Pour les syndicats, le Pakistan n’a pas tiré les leçons de la tragédie de Gadani

Pour les syndicats, le Pakistan n'a pas tiré les leçons de la tragédie de Gadani

24.04.2018
Le 1er novembre 2016, 29 travailleurs ont été tués et plusieurs autres blessés alors qu’ils démantelaient un pétrolier au chantier de démolition navale de Gadani, au Pakistan. Lors d’un séminaire sur cette industrie organisé par notre affiliée la Fédération nationale des syndicats (NTUF), le 21 avril à Karachi, des intervenants ont indiqué que le gouvernement ne semble avoir tiré aucun enseignement de cette tragédie.

Dans une industrie souvent considérée comme la plus dangereuse au monde, le chantier de démolition navale de Gadani, au Pakistan, est l’un des pires qui soient. Les syndicats estiment que le non-respect des normes du travail internationalement acceptées et la négligence criminelle du gouvernement pakistanais et des employeurs, qui foulent au pied les droits au travail et mettent la vie des travailleurs en danger, viennent encore aggraver la situation. Le gouvernement a donné aux employeurs et à leurs sous-traitants un permis de tuer les travailleurs alors que, malgré toutes ces victimes, aucun n’est poursuivi. Pour les syndicats, il faut d’urgence mettre en œuvre des normes du travail conformes aux conventions de l’OIT, aux principes directeurs pour les industries du démantèlement des navires de l’Asie du sud et de Turquie, et à la Convention de Hong Kong.

À Gadani, ils sont des milliers à travailler dans des conditions inhumaines sans aucune sécurité. Chaque jour, des travailleurs sont tués ou handicapés pour la vie. Pourtant, le gouvernement n’accorde aucune attention aux droits des travailleurs, à la santé et la sécurité, ce qui fait que quantité d’accidents ne sont pas signalés. Les travailleurs sont privés de leurs droits constitutionnels et légaux à un salaire équitable et une couverture médicale.
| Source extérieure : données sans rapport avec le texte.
(** * Roll-out coordination and experience collection (maro.rl.learning)

    A shallow embedding of [env_sampler.py] (the per-worker simulation
    driver [EnvSampler], its callers [worker] and [actor], and the
    [AgentWrapper]) and of [rollout_manager.py] (the local-pool and the
    remote roll-out managers), with the properties of the delayed-reward
    flush, of the quorum protocol and of the coordinator flags.

    The simulation, the policies and the message transport are external
    collaborators: they appear as section variables (pure step functions and
    oracles) and as explicit traces of what the transport delivers. *)

From Stdlib Require Import ZArith Bool Sorting.Sorted.
From stdpp Require Import base option list strings sorting gmap.

Local Open Scope Z_scope.

(** ** Python helpers shared by both files *)

(** Truthiness of an optional dict, as tested by [if d:]: [None] and the
    empty dict are both falsy. *)
Definition truthy {A : Type} (d : option (list A)) : bool :=
  match d with
  | Some (_ :: _) => true
  | _ => false
  end.

(** [d[k].append(v)] on a [defaultdict(list)] kept in insertion order: a
    missing key is created at the end. *)
Fixpoint dd_append {V : Type} (d : list (string * list V)) (k : string) (v : V)
  : list (string * list V) :=
  match d with
  | [] => [(k, [v])]
  | (k', vs) :: d' =>
      if String.eqb k' k then (k', vs ++ [v]) :: d'
      else (k', vs) :: dd_append d' k v
  end.

(** The outcome of a call that may loop: [Diverges] stands for a loop that
    never ends (in the fuelled functions: for exhausted fuel). *)
Inductive outcome (A : Type) : Type :=
| Ret (a : A)
| Raises (err : string)
| Diverges.
Arguments Ret {A} a.
Arguments Raises {A} err.
Arguments Diverges {A}.

(** ** env_sampler.py : EnvSampler *)

Module EnvSampler.

Section Sampler.

(** The simulation ([maro.simulator.Env]) and the shaping callbacks given
    to [EnvSampler.__init__]. *)
Variables Env Event AgentState Action EnvActions Reward TVal PolicyState
          Info Params : Type.

Definition Agent := string.
(** [state_by_agent]: a dict in insertion order. *)
Definition StateDict := list (Agent * AgentState).
(** [self.tracker]: a user dict, [{}] at construction. *)
Definition Tracker := list (string * TVal).
Definition PolicyStateDict := list (string * PolicyState).

Variable env_reset : Env -> Env.
(** [env.step(actions)] gives [(metrics, event, terminal)]; the metrics
    are dropped at every call site. *)
Variable env_step : Env -> option EnvActions -> Env * Event * bool.
Variable env_tick : Env -> Z.

Variable get_state : Env -> Event -> StateDict.
Variable get_env_actions : Env -> (Agent -> Action) -> Event -> EnvActions.
(** [get_reward(env, env_actions, tick)] is a dict read at [reward[agent]]. *)
Variable get_reward : Env -> EnvActions -> Z -> Agent -> Reward.
Variable post_step :
  option (Env -> Tracker -> AgentState -> Action -> EnvActions ->
          (Agent -> Reward) -> Z -> Tracker).
Variable reward_eval_delay : Z.

(** A cached tuple [(state, action, env_actions, tick)]. *)
Record Cached := {
  c_state : AgentState;
  c_action : Action;
  c_env_actions : EnvActions;
  c_tick : Z
}.

(** The next-state argument of [record_transition] is either the state of
    the new front record ([cache[0][0]]) or [self._state], which is the
    whole state dict, or [None] once the episode has ended. *)
Inductive NextState :=
| FrontState (s : AgentState)
| PendingState (s : option StateDict).

(** The arguments of one [record_transition] call. *)
Record Transition := {
  t_agent : Agent;
  t_state : AgentState;
  t_action : Action;
  t_reward : Reward;
  t_next_state : NextState;
  t_terminal : bool
}.

(** The policies live behind [AgentWrapper]; the sampler only calls it.
    Its state is the history of the calls made so far, and what it answers
    is an arbitrary function of that history. The calls are taken to
    return: a call of the wrapper that raises (a [KeyError] in
    [set_policy_states], [choose_action] or [record_transition], see
    [AgentWrapper] below) ends the call of the sampler with that error,
    and is not among the outcomes described here. What is stated of
    [sample] and [test] is stated of the calls that return. *)
Inductive AWCall :=
| SetPolicyStates (d : PolicyStateDict)
| Explore
| Exploit
| ExplorationStep
| ChooseAction (st : option StateDict)
| RecordTransition (t : Transition).

Variable choose_action_of : list AWCall -> option StateDict -> Agent -> Action.
Variable rollout_info_of : list AWCall -> list (string * Info).
Variable exploration_params_of : list AWCall -> list (string * Params).

(** A popped record together with the transition recorded for it. *)
Record Flushed := {
  popped : Cached;
  recorded : Transition
}.

(** Which environment [self.env] points to. *)
Inductive EnvRef := NoEnv | LearnEnv | TestEnv.

Record Sampler := {
  learn_env : Env;
  (** [None]: no [get_test_env] was given and [_test_env] is the very
      object [_learn_env]. *)
  test_env : option Env;
  env : EnvRef;
  agent_wrapper : list AWCall;
  state_ : option StateDict;
  event_ : option Event;
  step_index : Z;
  terminal : bool;
  transition_cache : list (Agent * list Cached);
  tracker : Tracker
}.

Definition init (get_env : Env) (get_test_env : option Env) : Sampler :=
  {| learn_env := get_env; test_env := get_test_env; env := NoEnv;
     agent_wrapper := []; state_ := None; event_ := None;
     step_index := 0; terminal := true;
     transition_cache := []; tracker := [] |}.

(** The guard of the flush loop, for the record at the queue front. *)
Definition due (term : bool) (now : Z) (c : Cached) : bool :=
  term || (reward_eval_delay <=? now - c_tick c).

Definition run_post_step (e : Env) (tr : Tracker) (c : Cached)
    (reward : Agent -> Reward) : Tracker :=
  match post_step with
  | Some f => f e tr (c_state c) (c_action c) (c_env_actions c) reward (c_tick c)
  | None => tr
  end.

(** The inner [while cache and (...)] loop of [sample] for one agent:
    the flushed records in pop order, what stays in the deque, and the
    tracker after the [post_step] calls. *)
Fixpoint flush_cache (e : Env) (term : bool) (pending : option StateDict)
    (agent : Agent) (cache : list Cached) (tr : Tracker)
  : list Flushed * list Cached * Tracker :=
  match cache with
  | [] => ([], [], tr)
  | c :: rest =>
      if due term (env_tick e) c then
        let reward := get_reward e (c_env_actions c) (c_tick c) in
        let tr1 := run_post_step e tr c reward in
        let t := {| t_agent := agent;
                    t_state := c_state c;
                    t_action := c_action c;
                    t_reward := reward agent;
                    t_next_state :=
                      match rest with
                      | c' :: _ => FrontState (c_state c')
                      | [] => PendingState pending
                      end;
                    t_terminal :=
                      match rest with
                      | _ :: _ => false
                      | [] => term
                      end |} in
        let '(out, rest', tr2) := flush_cache e term pending agent rest tr1 in
        ({| popped := c; recorded := t |} :: out, rest', tr2)
      else ([], cache, tr)
  end.

(** The outer [for agent, cache in self._transition_cache.items()]. *)
Fixpoint flush_all (e : Env) (term : bool) (pending : option StateDict)
    (caches : list (Agent * list Cached)) (tr : Tracker)
  : list Flushed * list (Agent * list Cached) * Tracker :=
  match caches with
  | [] => ([], [], tr)
  | (agent, cache) :: more =>
      let '(out, cache', tr1) := flush_cache e term pending agent cache tr in
      let '(outs, more', tr2) := flush_all e term pending more tr1 in
      (out ++ outs, (agent, cache') :: more', tr2)
  end.

(** [for agent, state in self._state.items(): cache[agent].append(...)]. *)
Fixpoint cache_step (caches : list (Agent * list Cached)) (st : StateDict)
    (action : Agent -> Action) (env_actions : EnvActions) (tick : Z)
  : list (Agent * list Cached) :=
  match st with
  | [] => caches
  | (agent, s) :: st' =>
      cache_step
        (dd_append caches agent
           {| c_state := s; c_action := action agent;
              c_env_actions := env_actions; c_tick := tick |})
        st' action env_actions tick
  end.

(** The roll-out loop state: what the [while] loop of [sample] reads and
    writes. *)
Record Loop := {
  l_env : Env;
  l_aw : list AWCall;
  l_state : option StateDict;
  l_event : Event;
  l_step_index : Z;
  l_terminal : bool;
  l_cache : list (Agent * list Cached)
}.

(** [while not self._terminal and steps_to_go > 0]; [steps_to_go] is
    [None] for [float("inf")]. *)
Fixpoint rollout_loop (fuel : nat) (steps_to_go : option Z) (l : Loop)
  : outcome Loop :=
  if l_terminal l then Ret l
  else if match steps_to_go with Some n => n <=? 0 | None => false end then Ret l
  else
    match fuel with
    | O => Diverges
    | S fuel' =>
        match l_state l with
        | None => Raises "AttributeError"
        | Some st =>
            let aw1 := l_aw l ++ [ChooseAction (l_state l)] in
            let action := choose_action_of (l_aw l) (l_state l) in
            let env_actions := get_env_actions (l_env l) action (l_event l) in
            let cache1 :=
              cache_step (l_cache l) st action env_actions (env_tick (l_env l)) in
            let '(e1, ev1, term1) := env_step (l_env l) (Some env_actions) in
            rollout_loop fuel' (option_map (fun n => n - 1) steps_to_go)
              {| l_env := e1; l_aw := aw1;
                 l_state := if term1 then None else Some (get_state e1 ev1);
                 l_event := ev1;
                 l_step_index := l_step_index l + 1;
                 l_terminal := term1;
                 l_cache := cache1 |}
        end
    end.

Record SampleResult := {
  rollout_info : list (string * Info);
  step_range : Z * Z;
  res_tracker : Tracker;
  end_of_episode : bool;
  exploration_params : list (string * Params)
}.

(** The calls made on the agent wrapper before the roll-out loop. *)
Definition sample_prologue (aw : list AWCall)
    (policy_state_dict : option PolicyStateDict) (exploration_step : bool)
  : list AWCall :=
  aw ++ (if truthy policy_state_dict
         then match policy_state_dict with
              | Some d => [SetPolicyStates d]
              | None => []
              end
         else [])
     ++ [Explore]
     ++ (if exploration_step then [ExplorationStep] else []).

(** [EnvSampler.sample]. The third component lists the flushed records of
    this call, in the order of their [record_transition] calls. *)
Definition sample (fuel : nat) (s : Sampler)
    (policy_state_dict : option PolicyStateDict) (num_steps : Z)
    (exploration_step : bool)
  : outcome (Sampler * SampleResult * list Flushed) :=
  let aw0 := sample_prologue (agent_wrapper s) policy_state_dict exploration_step in
  let start : outcome Loop :=
    if terminal s then
      let e0 := env_reset (learn_env s) in
      let '(e1, ev, _) := env_step e0 None in
      Ret {| l_env := e1; l_aw := aw0;
             l_state := Some (get_state e1 ev); l_event := ev;
             l_step_index := 0; l_terminal := false; l_cache := [] |}
    else
      match event_ s with
      | Some ev =>
          Ret {| l_env := learn_env s; l_aw := aw0;
                 l_state := state_ s; l_event := ev;
                 l_step_index := step_index s; l_terminal := false;
                 l_cache := transition_cache s |}
      | None => Raises "TypeError"
      end in
  let tr0 := if terminal s then [] else tracker s in
  match start with
  | Ret l0 =>
      let starting_step_index := l_step_index l0 + 1 in
      let steps_to_go := if num_steps =? -1 then None else Some num_steps in
      match rollout_loop fuel steps_to_go l0 with
      | Ret l =>
          let '(out, cache', tr') :=
            flush_all (l_env l) (l_terminal l) (l_state l) (l_cache l) tr0 in
          let aw' := l_aw l ++ map (fun f => RecordTransition (recorded f)) out in
          Ret ({| learn_env := l_env l; test_env := test_env s; env := LearnEnv;
                  agent_wrapper := aw'; state_ := l_state l;
                  event_ := Some (l_event l);
                  step_index := l_step_index l; terminal := l_terminal l;
                  transition_cache := cache'; tracker := tr' |},
               {| rollout_info := rollout_info_of aw';
                  step_range := (starting_step_index, l_step_index l);
                  res_tracker := tr';
                  end_of_episode := l_terminal l;
                  exploration_params := exploration_params_of aw' |},
               out)
      | Raises err => Raises err
      | Diverges => Diverges
      end
  | Raises err => Raises err
  | Diverges => Diverges
  end.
Dans son exposé lors du séminaire, le Secrétaire général adjoint de notre affiliée NTUF, Nasir Mansoor, a déclaré que l’industrie de la démolition navale rapporte des milliards de roupies aux autorités fédérales et provinciales, emploie directement et indirectement des milliers de travailleurs et fournit jusqu’à 30 pour cent des besoins en fer du pays :

“Mais à cause de la négligence du gouvernement, cette industrie se détériore avec des résultats catastrophiques. Le pays doit maintenant importer du fer en quantité, et des industries en aval, étroitement liées à la démolition de navires et qui emploient plus de deux millions de personnes, voient leur avenir s’assombrir.

“Partout dans le monde, des industries comparables ont su changer après avoir appliqué des normes et droits au travail conformes aux conventions internationales. À Alang, en Inde, on a commencé à appliquer un code de la démolition de navires après une décision de la Cour suprême et le nombre des accidents et des blessés a sensiblement baissé. Cela a aussi contribué à faire d’Alang le plus grand chantier de démantèlement du monde, avec 60.000 salariés directs.”

Alors qu’elle fut dans le passé une des premières industries de déconstruction navale au monde, employant près de 35.000 personnes qui ne sont plus que 10.000 aujourd’hui, son déclin pourrait encore s’accentuer.

Pour Bashir Mehmoodani, le Président du Syndicat des travailleurs de la démolition de navires de Gadani, le gouvernement, les pouvoirs publics et les employeurs doivent prendre des mesures concrètes pour sauver l’industrie de la faillite :

“Il faudrait des consultations sérieuses avec les syndicats et les représentants des travailleurs afin de garantir les droits au travail.”

La NTUF a préparé un projet de loi sur la démolition des navires. Il a été transmis au gouvernement du Baloutchistan, qui doit encore lui donner suite. Le syndicat dispense aussi aux travailleurs une éducation sur leurs droits et une formation au travail dans des conditions dangereuses.

Les participants au séminaire réclament :

  • Une législation pour l’industrie de la démolition navale qui soit conforme aux principes directeurs de l’OIT;
  • La ratification de la Convention de Hong Kong pour le recyclage sûr et écologiquement rationnel des navires;
  • Un mécanisme de consultation tripartite;
  • Qu’une loi sur la démolition des navires soit élaborée, votée par l’assemblée et appliquée;
  • Les organisations syndicales doivent être reconnues et consultées;
  • L’accès à des services d’ambulance, un dispensaire et de l’eau potable saine pour tous les travailleurs de tous les chantiers de démolition navale, ainsi qu’un hôpital à Gadani;
  • La construction à Gadani d’une cité ouvrière avec toutes les infrastructures de base, pour l’enseignement et la santé, et un réseau de communication adéquat.